(** [measureAction] keeps what its action keeps. *)
Lemma measureAction_keeps (action : M unit) (label : string) :
  (forall w, keeps w (snd (action w))) ->
  forall w, keeps w (snd (measureAction' action label w)).
Proof.
  intros Hact w. destruct (isMonitoring (this w)) eqn:Hrun.
  - destruct (action w) as [c w1] eqn:Hc.
    pose proof (Hact w) as Hw1. rewrite Hc in Hw1. cbn [snd] in Hw1.
    assert (Hsub : subscriptions (snd (measureAction' action label w))
                   = subscriptions w1).
    { destruct (measureAction_subscriptions action label w) as [H _].
      rewrite Hrun, Hc in H. exact H. }
    assert (Hdone : forall t,
              timings (this (snd (measureAction' action label w))) =
                timings (this w1) ++ [t] ->
              (forallb (timingConsistent (slowThreshold options))
                       (timings (this w1)) = true ->
               forallb (timingConsistent (slowThreshold options))
                 (timings (this (snd (measureAction' action label w)))) = true) ->
              keeps w (snd (measureAction' action label w))).
    { intros t _ Hall Hs. destruct (Hw1 Hs) as [((Ht1 & _ & _) & _) Hle].
      rewrite Hsub. split; [|exact Hle].
      destruct Hs as ((_ & _ & Hn) & _).
      apply sound_started; [rewrite Hsub; specialize (Hn Hrun); lia|exact (Hall Ht1)]. }
    destruct c as [[]|raw|code];
      [|destruct (cleaningError raw) as [cleaning|] eqn:Hraw|].
    + destruct (measureAction_appends_timing action label w w1 (Normal tt) Hrun Hc)
        as (t & Ht & _ & _ & _ & _ & Hall); [discriminate|discriminate|].
      exact (Hdone t Ht Hall).
    + rewrite (measureAction_textless action label w w1 raw cleaning Hrun Hc Hraw).
      exact Hw1.
    + destruct (measureAction_appends_timing action label w w1 (Throw raw) Hrun Hc)
        as (t & Ht & _ & _ & _ & _ & Hall);
        [discriminate
        |intros raw0 Heq; injection Heq as <-; destruct raw; [reflexivity|discriminate..]
        |].
      exact (Hdone t Ht Hall).
    + replace (snd (measureAction' action label w)) with w1; [exact Hw1|].
      unfold measureAction. mrun. rewrite Hrun. cbn. rewrite Hc. reflexivity.
  - rewrite (measureAction_idle action label w Hrun).
    eapply keeps_trans; [|apply Hact].
    apply keeps_frame; reflexivity.
Qed.

(** Every script keeps the world sound. *)
Lemma run_keeps (s : Script) : forall w, keeps w (snd (run' s w)).
Proof.
  induction s as [|first IH1 next IH2| | |body IH rejection label| | | | | | | | | | |k];
    intros w; cbn [run].
  - apply keeps_frame; reflexivity.
  - unfold bind. specialize (IH1 w).
    destruct (run' first w) as [[[]|e|c] w1]; cbn [snd] in *;
      [eapply keeps_trans; [exact IH1|apply IH2]|exact IH1|exact IH1].
  - apply start_keeps.
  - apply stop_keeps.
  - apply measureAction_keeps. intros w0. unfold bind. specialize (IH w0).
    destruct (run' body w0) as [[[]|e|c] w1]; cbn [snd] in *;
      [destruct rejection|..]; exact IH.
  - apply addFailure_keeps.
  - apply addShowStopper_keeps.
  - apply keeps_frame; reflexivity.
  - destruct (saveReport_spec outputFile_arg w) as (previous & lg & H).
    unfold bind. rewrite H. apply keeps_frame; reflexivity.
  - destruct (generateHTMLReport_footprint outputHTML_arg w) as (Hi & Hn & Hp).
    apply keeps_frame; assumption.
  - unfold setTestName. mrun. intros ((Ht & H0 & Hn) & Hp). split; [|cbn; lia].
    exact (conj (conj Ht (conj H0 Hn)) Hp).
  - apply emit_keeps.
  - apply keeps_frame; reflexivity.
  - apply keeps_frame; reflexivity.
  - apply keeps_frame; reflexivity.
  - apply settle_keeps.
Qed.

(** In every world a script reaches from a new instance, the instance is
    sound. *)
Lemma reachable_sound (s : Script) (t : Z) (fs : gmap string File) :
  sound (slowThreshold options) (this (snd (run' s (newWorld t fs))))
        (subscriptions (snd (run' s (newWorld t fs)))).
Proof.
  apply (run_keeps s (newWorld t fs)).
  split; [|reflexivity].
  split; [reflexivity|]. split; [split; reflexivity|discriminate].
Qed.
==============================
TASK TO COMPLETE »
Reproduce the material exactly. Every line must match.

TASK OUTPUT »
(** [measureAction] keeps what its action keeps. *)
Lemma measureAction_keeps (action : M unit) (label : string) :
  (forall w, keeps w (snd (action w))) ->
  forall w, keeps w (snd (measureAction' action label w)).
Proof.
  intros Hact w. destruct (isMonitoring (this w)) eqn:Hrun.
  - destruct (action w) as [c w1] eqn:Hc.
    pose proof (Hact w) as Hw1. rewrite Hc in Hw1. cbn [snd] in Hw1.
    assert (Hsub : subscriptions (snd (measureAction' action label w))
                   = subscriptions w1).
    { destruct (measureAction_subscriptions action label w) as [H _].
      rewrite Hrun, Hc in H. exact H. }
    assert (Hdone : forall t,
              timings (this (snd (measureAction' action label w))) =
                timings (this w1) ++ [t] ->
              (forallb (timingConsistent (slowThreshold options))
                       (timings (this w1)) = true ->
               forallb (timingConsistent (slowThreshold options))
                 (timings (this (snd (measureAction' action label w)))) = true) ->
              keeps w (snd (measureAction' action label w))).
    { intros t _ Hall Hs. destruct (Hw1 Hs) as [((Ht1 & _ & _) & _) Hle].
      rewrite Hsub. split; [|exact Hle].
      destruct Hs as ((_ & _ & Hn) & _).
      apply sound_started; [rewrite Hsub; specialize (Hn Hrun); lia|exact (Hall Ht1)]. }
    destruct c as [[]|raw|code];
      [|destruct (cleaningError raw) as [cleaning|] eqn:Hraw|].
    + destruct (measureAction_appends_timing action label w w1 (Normal tt) Hrun Hc)
        as (t & Ht & _ & _ & _ & _ & Hall); [discriminate|discriminate|].
      exact (Hdone t Ht Hall).
    + rewrite (measureAction_textless action label w w1 raw cleaning Hrun Hc Hraw).
      exact Hw1.
    + destruct (measureAction_appends_timing action label w w1 (Throw raw) Hrun Hc)
        as (t & Ht & _ & _ & _ & _ & Hall);
        [discriminate
        |intros raw0 Heq; injection Heq as <-; destruct raw; [reflexivity|discriminate..]
        |].
      exact (Hdone t Ht Hall).
    + replace (snd (measureAction' action label w)) with w1; [exact Hw1|].
      unfold measureAction. mrun. rewrite Hrun. cbn. rewrite Hc. reflexivity.
  - rewrite (measureAction_idle action label w Hrun).
    eapply keeps_trans; [|apply Hact].
    apply keeps_frame; reflexivity.
Qed.

(** Every script keeps the world sound. *)
Lemma run_keeps (s : Script) : forall w, keeps w (snd (run' s w)).
Proof.
  induction s as [|first IH1 next IH2| | |body IH rejection label| | | | | | | | | | |k];
    intros w; cbn [run].
  - apply keeps_frame; reflexivity.
  - unfold bind. specialize (IH1 w).
    destruct (run' first w) as [[[]|e|c] w1]; cbn [snd] in *;
      [eapply keeps_trans; [exact IH1|apply IH2]|exact IH1|exact IH1].
  - apply start_keeps.
  - apply stop_keeps.
  - apply measureAction_keeps. intros w0. unfold bind. specialize (IH w0).
    destruct (run' body w0) as [[[]|e|c] w1]; cbn [snd] in *;
      [destruct rejection|..]; exact IH.
  - apply addFailure_keeps.
  - apply addShowStopper_keeps.
  - apply keeps_frame; reflexivity.
  - destruct (saveReport_spec outputFile_arg w) as (previous & lg & H).
    unfold bind. rewrite H. apply keeps_frame; reflexivity.
  - destruct (generateHTMLReport_footprint outputHTML_arg w) as (Hi & Hn & Hp).
    apply keeps_frame; assumption.
  - unfold setTestName. mrun. intros ((Ht & H0 & Hn) & Hp). split; [|cbn; lia].
    exact (conj (conj Ht (conj H0 Hn)) Hp).
  - apply emit_keeps.
  - apply keeps_frame; reflexivity.
  - apply keeps_frame; reflexivity.
  - apply keeps_frame; reflexivity.
  - apply settle_keeps.
Qed.

(** In every world a script reaches from a new instance, the instance is
    sound. *)
Lemma reachable_sound (s : Script) (t : Z) (fs : gmap string File) :
  sound (slowThreshold options) (this (snd (run' s (newWorld t fs))))
        (subscriptions (snd (run' s (newWorld t fs)))).
Proof.
  apply (run_keeps s (newWorld t fs)).
  split; [|reflexivity].
  split; [reflexivity|]. split; [split; reflexivity|discriminate].
Qed.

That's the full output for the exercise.